Next, we examine two principal issues in code-mixed data. Language identification is a primary preprocessing step in numerous code-mixed applications. With this purpose, we develop a word level language identification system by utilizing the English Telugu code-mixed content. Subsequently, we explore the problem of sentiment analysis with English Hindi bilingual code-mixed data. For this problem, we propose a character level and sub-word level word representations with LSTMs.
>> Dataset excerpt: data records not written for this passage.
(* ===== verification/EnqueueFacts.v ===== *)
(** * What enqueueing guarantees

    The theorems of [Enqueue].  [EligibilityGate] is what [TryEnqueueWebhookRun] relies on of its
    checker; [DetermineCiEligibility] meets it. *)

From Stdlib Require Import String QArith.
From stdpp Require Import numbers gmap.
From S2P Require Import Prelude PyText PyHash DiffMap Verdict RunFailures RunStore GithubProjection.
From S2P Require Import Eligibility Enqueue.
#[local] Open Scope Z_scope.

(** ** The interface of the gate *)

(** An eligible decision is about the pull request and the head it was asked for, which is open and
    may be reviewed; [accepts] is what the provider asks for in addition. *)
Class EligibilityGate (gate : UUID → pystr → option Z → result CiExc CiEligibility)
    (accepts : EligibilityCandidate → Prop) : Prop :=
  gate_admits : ∀ id head installation d c,
    gate id head installation = Ok d → ce_eligible d = true → ce_candidate d = Some c →
    ec_code_change_id c = id ∧ ec_head_sha c = head ∧ ec_state c = Pr_open
    ∧ ec_repository_enabled c = true
    ∧ (∀ n, installation = Some n → ec_installation_external_id c = n) ∧ accepts c.

(** On GitHub the label asks for the review. *)
Definition labelled (c : EligibilityCandidate) : Prop :=
  ec_ai_review_labeled c = Some true ∧ ∀ i, ec_identity c = Some i → wi_provider i = u8 "github".

(** [DetermineCiEligibility.execute] as the checker, over the reads of one call. *)
Definition github_gate (reads : nat → UUID → option EligibilityCandidate)
    (ci : Z → pystr → pystr → provider_call pystr CiSnapshot) (own_app_id now : Z)
    (id : UUID) (head : pystr) (installation : option Z) : result CiExc CiEligibility :=
  snd (determine reads ci own_app_id now id head installation 0%nat).

Lemma determine_admits reads ci own now id head installation n n' d c :
  determine reads ci own now id head installation n = (n', Ok d) →
  ce_eligible d = true → ce_candidate d = Some c →
  reads n id = Some c ∧ admitted c head installation.
Proof.
  unfold determine, get_candidate, mbind, stateT_bind.
  destruct (precheck (reads n id) head installation) as [d0|] eqn:Hp.
  { intros [= <- <-]. destruct (precheck_refuses _ _ _ _ Hp). congruence. }
  apply precheck_none in Hp as (c0 & -> & Ha).
  destruct (bool_decide (ec_wait_for_ci c0 = Wait_never)).
  { intros [= <- <-] _ [= <-]. done. }
  destruct (current_head_ci reads ci c0 (S n)) as [n1 [[d1|snapshot]|e]] eqn:Ec; [| |done].
  { intros [= <- <-] Hd. exfalso. unfold current_head_ci in Ec.
    destruct (run_checkpoints reads c0 head installation
      (ci (ec_installation_external_id c0) (ec_repository_full_name c0) (ec_head_sha c0)) (S n) Ha)
      as [[_ Hr]|[_ (n2 & d2 & Hr & Hd2 & _)]]; rewrite Hr in Ec.
    - destruct (call_result _); cbn in Ec; congruence.
    - congruence. }
  destruct (last_read_spec reads own now id head installation c0 snapshot n1 Ha)
    as (d' & Hd' & _ & Hc). rewrite Hd'. intros [= <- <-] He Hcand.
  rewrite He, Hcand in Hc. by injection Hc as ->.
Qed.

#[export] Instance github_gate_ok reads ci own now
  (Hid : ∀ n id c, reads n id = Some c → ec_code_change_id c = id) :
  EligibilityGate (github_gate reads ci own now) labelled.
Proof.
  intros id head installation d c. unfold github_gate.
  destruct (determine _ _ _ _ _ _ _ _) as [n' [d'|]] eqn:E; cbn; intros [= <-] He Hc.
  destruct (determine_admits _ _ _ _ _ _ _ _ _ _ _ E He Hc) as [Hr (? & ? & ? & ? & ? & ?)].
  split_and!; try done. by eapply Hid.
Qed.

(** ** The candidate under the lock *)

(** A locked candidate of GitHub is made of the rows as they are. *)
Lemma lock_candidate_github lock_other allow d id c :
  lock_candidate lock_other allow d id = Ok (inr c) → rc_provider c = u8 "github" →
  ∃ pr repository installation, join_pr d id = Some (pr, repository, installation)
    ∧ il_provider installation = u8 "github"
    ∧ rc_ci c = github_candidate id pr repository installation.
Proof.
  unfold lock_candidate. destruct (other_provider (default [] (provider_of d id))) eqn:Ho.
  - destruct (lock_other allow d id) as [|rows]; [done|]. unfold configured_candidate.
    destruct (active_rule _ _); [|done]. case_match; [|done].
    destruct (raise_when _ _); [|done]. cbn [mbind result_bind]. intros [= <-]. cbn [rc_provider]. rewrite Ho.
    intros E. by rewrite E in Ho.
  - unfold lock_github, join_pr. destruct (q_prs d !! id) as [pr|] eqn:Epr; [|done].
    destruct (q_repositories d !! pr_repository_id pr) as [repository|] eqn:Erp; [|done].
    destruct (q_installations d !! rp_provider_installation_id repository) as [il|] eqn:Eil; [|done].
    destruct (il_provider il =?s u8 "github") eqn:Ep; [|done]. apply str_eqb_eq in Ep.
    cbn [negb]. unfold configured_candidate.
    cbn [lr_pr lr_repository_id lr_repository lr_installation_id lr_installation lr_ci absent].
    destruct (active_rule _ _); [|done]. case_match; [|done].
    destruct (raise_when _ _); [|done]. cbn. intros [= <-] _. exists pr, repository, il.
    split; [|done]. cbn. rewrite Erp. cbn. by rewrite Eil.
Qed.

Lemma eligibility_get_github d id c :
  eligibility_get d id = Some c →
  ec_code_change_id c = id ∧ ∃ i, ec_identity c = Some i ∧ wi_provider i = u8 "github".
Proof.
  unfold eligibility_get. destruct (join_pr d id) as [[[pr rp] il]|]; [|done].
  destruct (_ =?s _); [|done]. intros [= <-]. split; [done|]. by eexists.
Qed.

(** ** Inserting *)

(** No row of a table satisfies a test. *)
Lemma find_rows {A} (p : UUID * A → bool) (m : gmap UUID A) :
  find_first p (map_to_list m) = None ↔ ∀ k v, m !! k = Some v → p (k, v) = false.
Proof.
  rewrite find_first_none. split.
  - intros H k v Hk. apply H. by apply list_elem_of_In, elem_of_map_to_list.
  - intros H [k v] Hi%list_elem_of_In%elem_of_map_to_list. by apply H.
Qed.

Lemma existsb_rows {A} (p : UUID * A → bool) (m : gmap UUID A) :
  existsb p (map_to_list m) = false ↔ ∀ k v, m !! k = Some v → p (k, v) = false.
Proof.
  rewrite <- find_rows, find_first_none. induction (map_to_list m) as [|x l IH]; cbn; [done|].
  rewrite orb_false_iff, IH. split; [intros [? H] y [<-|?]; auto|]. intros H. split; auto.
Qed.

Lemma active_run_none d cc :
  active_run d cc = None ↔
  ∀ id r, db_runs (q_runs d) !! id = Some r → active (run_state r) = true →
          pin_code_change_id (run_pinned r) ≠ cc.
Proof.
  unfold active_run. rewrite fmap_None, find_rows. cbn. split.
  - intros H id r Hr Ha. specialize (H id r Hr). rewrite Ha in H. by apply N.eqb_neq in H.
  - intros H id r Hr. destruct (active (run_state r)) eqn:Ha; [|done]. cbn.
    apply N.eqb_neq. by eapply H.
Qed.

Lemma active_run_of_none d cc : active_run d cc = None → active_run_of (q_runs d) cc = false.
Proof. unfold active_run, active_run_of. by rewrite fmap_None, find_rows, existsb_rows. Qed.

Lemma webhook_conflict_false d key cc head :
  webhook_conflict d key cc head = false ↔
  ∀ id m, q_meta d !! id = Some m →
    rm_idempotency_key m ≠ key
    ∧ (rm_trigger m = Trigger_webhook → ∀ r, db_runs (q_runs d) !! id = Some r →
       pin_code_change_id (run_pinned r) = cc → run_head_sha r ≠ head).
Proof.
  unfold webhook_conflict. rewrite existsb_rows. cbn [fst snd].
  split; intros H id m Hm; specialize (H id m Hm).
  - apply orb_false_iff in H as [Hk H]. apply str_eqb_neq in Hk. split; [done|].
    intros Ht r Hr Hcc Hh. rewrite bool_decide_true in H by done.
    by rewrite Hr, Hcc, Hh, N.eqb_refl, str_eqb_refl in H.
  - destruct H as [Hk H]. apply orb_false_iff. split; [by apply str_eqb_neq|].
    apply andb_false_iff. destruct (decide (rm_trigger m = Trigger_webhook)) as [Ht|Ht];
      [right|left; by apply bool_decide_eq_false].
    destruct (db_runs (q_runs d) !! id) as [r|] eqn:Hr; [|done].
    apply andb_false_iff. destruct (decide (pin_code_change_id (run_pinned r) = cc)) as [Hc|Hc];
      [right|left; by apply N.eqb_neq]. apply str_eqb_neq. by eapply H.
Qed.

(** The tables that creating a run leaves alone. *)
Definition same_tables (d d' : EnqDb) : Prop :=
  q_prs d' = q_prs d ∧ q_repositories d' = q_repositories d ∧ q_installations d' = q_installations d
  ∧ q_rules d' = q_rules d ∧ q_prompts d' = q_prompts d ∧ q_receipts d' = q_receipts d.

(** One queued run of a candidate was added, and nothing else about runs changed. *)
Definition run_added (id cc : UUID) (c : RunInsertCandidate) (now : Z) (m : RunMeta) (d d' : EnqDb)
  : Prop :=
  db_runs (q_runs d) !! id = None
  ∧ active_run d cc = None
  ∧ db_runs (q_runs d') = <[id := new_run (candidate_pinned cc c) now]> (db_runs (q_runs d))
  ∧ q_meta d' = <[id := m]> (q_meta d)
  ∧ same_tables d d'.

Lemma add_bitbucket_origin_spec id c d d' :
  add_bitbucket_origin id c d = Ok d' →
  q_runs d' = q_runs d ∧ q_meta d' = q_meta d ∧ same_tables d d'.
Proof.
  unfold add_bitbucket_origin. intros H.
  repeat match type of H with
         | (if ?b then _ else _) = _ => destruct b
         | (match ?o with _ => _ end) = _ => destruct o; try done
         end; injection H as <-; done.
Qed.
Later in multimodality, we explore a very salient new issue on social media: the emotion analysis of Internet memes. This work analyzes three different types of social media issues that revolve around Internet memes. The first of them is predicting the sentiment polarity of a meme, the second is a multi-label classification task that assesses whether a meme is offensive, humorous, satirical, or motivational, and the third is a multi-output ordinal classification task that predicts the degree of offense, humor, sarcasm of a meme. To handle these tasks, we introduce a multimodal architecture with a late fusion technique that combines LSTM for textual features with VGG-16 for image features.
Propaganda is a communication tool that influences the opinions and actions of other people to achieve a predetermined goal. Initially, it was seen in newspapers, advertisements, and so on, but now it is widely used on social media. Therefore we develop a multimodal fusion system to detect propaganda in memes. We have used a robust fusion strategy called Multimodal Fusion Search to combine text and image representations in this system.